No deadline is set for final adoption.
The proposed rules require HMOs to provide some basic coverages and services. For group plans, those requirements would include:
* Treatment of chemical dependency under the same limits and terms as those for treatment of physical illnesses.
* Coverage for transplants of kidneys, corneas and bone marrow when medically necessary. Osteoporosis and serious mental illness, as defined in the state's insurance code, also must be covered.
* Direct access to obstetricians and gynecologists.
* Preventive health services, including family planning, certain infertility treatments, well-child care, prostate cancer screening, annual ear and eye exams for children under 18, and immunizations.
* Treatment of diabetes.
* Home health services, as prescribed or directed by physicians designated by the HMOs.
* Inpatient and outpatient services, including rehabilitative services and physical, speech and occupational therapy.
The proposal also contains requirements for HMOs to document certain business operations and to make the documentation available to the Insurance Department when requested.
In its draft released in April, the Insurance Department added a memo asking for comments on whether coverage should be mandated for prescription drugs, blood plasma for hemophiliacs, breast reduction operations, and the treatment of morbid obesity. Based partly on the comments it received, the department decided not to add those mandates to the proposed rules.

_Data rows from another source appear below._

Lemma alloc_solvers_returns_some marked node :
  forall up st w,
    exists rc st' w', alloc_solvers marked up node (Some st) w = Ret (rc, Some st') w'.
Proof.
  induction node as [g e a cs IH] using ik_node_rect_nested.
  intros up st w.
  pose proof (children_loop_returns marked up (Node g e a cs) cs IH) as Hloop.
  assert (forall st w, exists rc st' w',
             (let* '(done, cur') :=
                NODE_FOR_EACH
                  (fun child cur => alloc_solvers marked (Node g e a cs :: up) child cur)
                  cs (Some st) in
              ret (if done then 0 else -1, cur')) w
             = Ret (rc, Some st') w') as Hsection.
  { intros st0 w0. destruct (Hloop st0 w0) as (done & st1 & w1 & Hrun).
    rewrite (bind_ret _ _ _ _ _ Hrun). now eexists _, st1, w1. }
  assert (forall (st : ik_subtree) w, exists rc w',
             (let* rc :=
                recurse_with_new_subtree_body
                  (NODE_FOR_EACH
                     (fun child cur =>
                        alloc_solvers marked (Node g e a cs :: up) child cur) cs)
                  (Ptr (Node g e a cs) up) in
              ret (rc, Some st)) w
             = Ret (rc, Some st) w') as Hbegin.
  { intros st0 w0. unfold recurse_with_new_subtree_body, ik_subtree_init.
    unfold bind at 1.
    destruct (try_alloc_returns w0) as (ok & w1 & Halloc).
    rewrite (bind_ret _ _ _ _ _ Halloc).
    destruct ok; cbn [negb]; [|now eexists _, _].
    destruct (Hloop (Subtree (Ptr (Node g e a cs) up) []) w1)
      as (done & st1 & w2 & Hrun).
    rewrite (bind_ret _ _ _ _ _ Hrun). cbv beta iota.
    destruct done; cbn [negb]; [|now eexists _, _].
    unfold new_solver, ik_solver_create.
    destruct (find_algorithm _ _) as [alg|]; [|now eexists _, _].
    destruct (try_alloc_returns w2) as (ok2 & w3 & Halloc2).
    unfold bind at 1. unfold bind at 1. rewrite Halloc2. cbv beta iota.
    destruct ok2; [|now eexists _, _].
    cbv beta iota delta [bind ret get_joblist set_joblist vector_push try_alloc].
    destruct (allocator w3) as [|[] al]; now eexists _, _. }
  assert (forall (st : ik_subtree) w, exists r w',
             (let* _ := assert (bool_decide (Some st <> None)) in
              let* v := vector_push (leaves st) (Ptr (Node g e a cs) up) in
              ret (match v with
                   | Some v' => Some (Some (Subtree (root st) v'))
                   | None => None
                   end)) w = Ret r w'
             /\ (r = None \/ exists st1, r = Some (Some st1))) as Hpush.
  { intros st0 w0. rewrite bool_decide_eq_true_2 by discriminate.
    unfold bind at 1. cbn [assert ret]. unfold vector_push.
    destruct (try_alloc_returns w0) as (ok & w1 & Halloc).
    unfold bind at 1. unfold bind at 1. rewrite Halloc. cbv beta iota.
    destruct ok; eexists _, _; (split; [reflexivity|]); eauto. }
  cbn [alloc_solvers]. unfold btree_find.
  destruct (marked !! g) as [[]|].
  - apply Hsection.
  - destruct (Hbegin st w) as (rc & w' & H). now exists rc, st, w'.
  - destruct (Hpush st w) as (r & w1 & Hp & Hr).
    rewrite (bind_ret _ _ _ _ _ Hp).
    destruct Hr as [->|[st1 ->]]; [now eexists _, _, _|apply Hsection].
  - destruct (Hpush st w) as (r & w1 & Hp & Hr).
    rewrite (bind_ret _ _ _ _ _ Hp).
    destruct Hr as [->|[st1 ->]]; [now eexists _, _, _|].
    destruct (Hbegin st1 w1) as (rc & w' & H). now exists rc, st1, w'.
  - now exists 0, st, w.
Qed.

(** X12.  Entered with a subtree ([current_subtree] is not NULL), the
    partitioner returns, with 0 or -1, whatever the marks, the tree and the
    allocator: no assertion fails on the way and the subtree pointer handed
    down to the children is never NULL. *)
Theorem alloc_solvers_returns (marked : btree_t) (up : list ik_node)
    (node : ik_node) (st : ik_subtree) (w : world) :
  exists rc st' w',
    alloc_solvers marked up node (Some st) w = Ret (rc, Some st') w'
    /\ (rc = 0 \/ rc = -1).
Proof.
  destruct (alloc_solvers_returns_some marked node up st w) as (rc & st' & w' & H).
  exists rc, st', w'. split; [exact H|].
  now apply alloc_solvers_post in H as (Hrc & _).
Qed.

(** X13.  Started on a node without parent, the part of the rebuild that
    follows marking returns [IK_OK] only when that node is unmarked or marked
    SECTION: marked BEGIN it gets no algorithm (the walk of [new_solver]
    stops before the node without parent) and -1 is returned; marked END or
    BEGIN_AND_END the assertion fails. *)
Theorem replace_solvers_ok_root (tree : node_ptr) (marked : btree_t)
    (w w' : world) :
  parent tree = None ->
  replace_solvers tree marked w = Ret IK_OK w' ->
  marked !! guid (self tree) = None
  \/ marked !! guid (self tree) = Some MARK_SECTION.
Proof.
  intros Hpar H. apply replace_solvers_inv in H as [cur' H].
  assert (ancestors tree = []) as Hup
    by (unfold parent in Hpar; destruct (ancestors tree); congruence).
  rewrite Hup in H.
  destruct (marked !! guid (self tree)) as [[]|] eqn:Hm; auto.
  - rewrite alloc_solvers_begin in H by exact Hm.
    apply bind_inv in H as (rc & w1 & Hrec & H). inversion H; subst.
    unfold recurse_with_new_subtree in Hrec. cbn [self ancestors] in Hrec.
    apply (recurse_with_new_subtree_body_post
             (NoDup (children (self tree))
              /\ Forall (fun c => NoDup (guids c)) (children (self tree))))
      in Hrec as (_ & _ & Halg).
    + destruct (Halg eq_refl) as (st & a & Ha & _). discriminate.
    + intros cur w0 done cur1 w2 Hloop.
      apply (children_loop_post marked [] (self tree) (children (self tree)))
        in Hloop; [exact Hloop|].
      apply Forall_forall. intros c _. apply alloc_solvers_post.
  - rewrite (alloc_solvers_null_leaf marked [] (self tree) MARK_END) in H;
      [discriminate|exact Hm|now left].
  - rewrite (alloc_solvers_null_leaf marked [] (self tree) MARK_BEGIN_AND_END) in H;
      [discriminate|exact Hm|now right].
Qed.

Lemma replace_solvers_ok_root_witness :
  lineage_marks !! guid (self (Ptr lineage1 [])) = None
  \/ lineage_marks !! guid (self (Ptr lineage1 [])) = Some MARK_SECTION.
Proof.
  eapply (replace_solvers_ok_root (Ptr lineage1 []) lineage_marks
            (plenty (Joblist [old_job]))); [reflexivity|].
  vm_compute. reflexivity.
Defined.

An Insurance Department spokesman said comments were solicited on those four coverages because they were ones regulators had received complaints about from enrollees who thought the coverages should be required.
Diane Crumley, president of Insureds Advocacy Group in Houston, said employers eventually are going to see health care costs rise if a mandate to cover obese workers is not included in the final version of the regulations.
Surgical methods that can help curb weight gain are inexpensive compared to treating illnesses such as diabetes and high blood pressure that stem from obesity, said Ms. Crumley, whose group works to persuade managed care plans and insurers to cover the procedures.
"When you look at it from a business standpoint, it is horribly costly to leave it untreated," she said of obesity.
Employers did not turn out to comment at the public hearing. A list provided by the Insurance Department indicates 20 people commented.
Doctors, attorneys, health care plan representatives and consumer advocates were listed. No employer groups or benefit managers were on the list.
Mr. Hall said employers and HMOs he has talked with haven't expressed a lot of concern with the changes. "A lot of (HMOs) are doing these things already. It's just that now it's required by law."
Mr. Wurzel said health plans can live with the proposed regulations.
After a quick review of the latest version, he said, "we feel pretty good" about the proposed rules, because they appear to reflect the intent of the laws passed in the 1997 session.
"That's not to say that we don't have some issues," Mr. Wurzel said, but "we're not ready to go into detail" until a thorough review of the proposal can be conducted.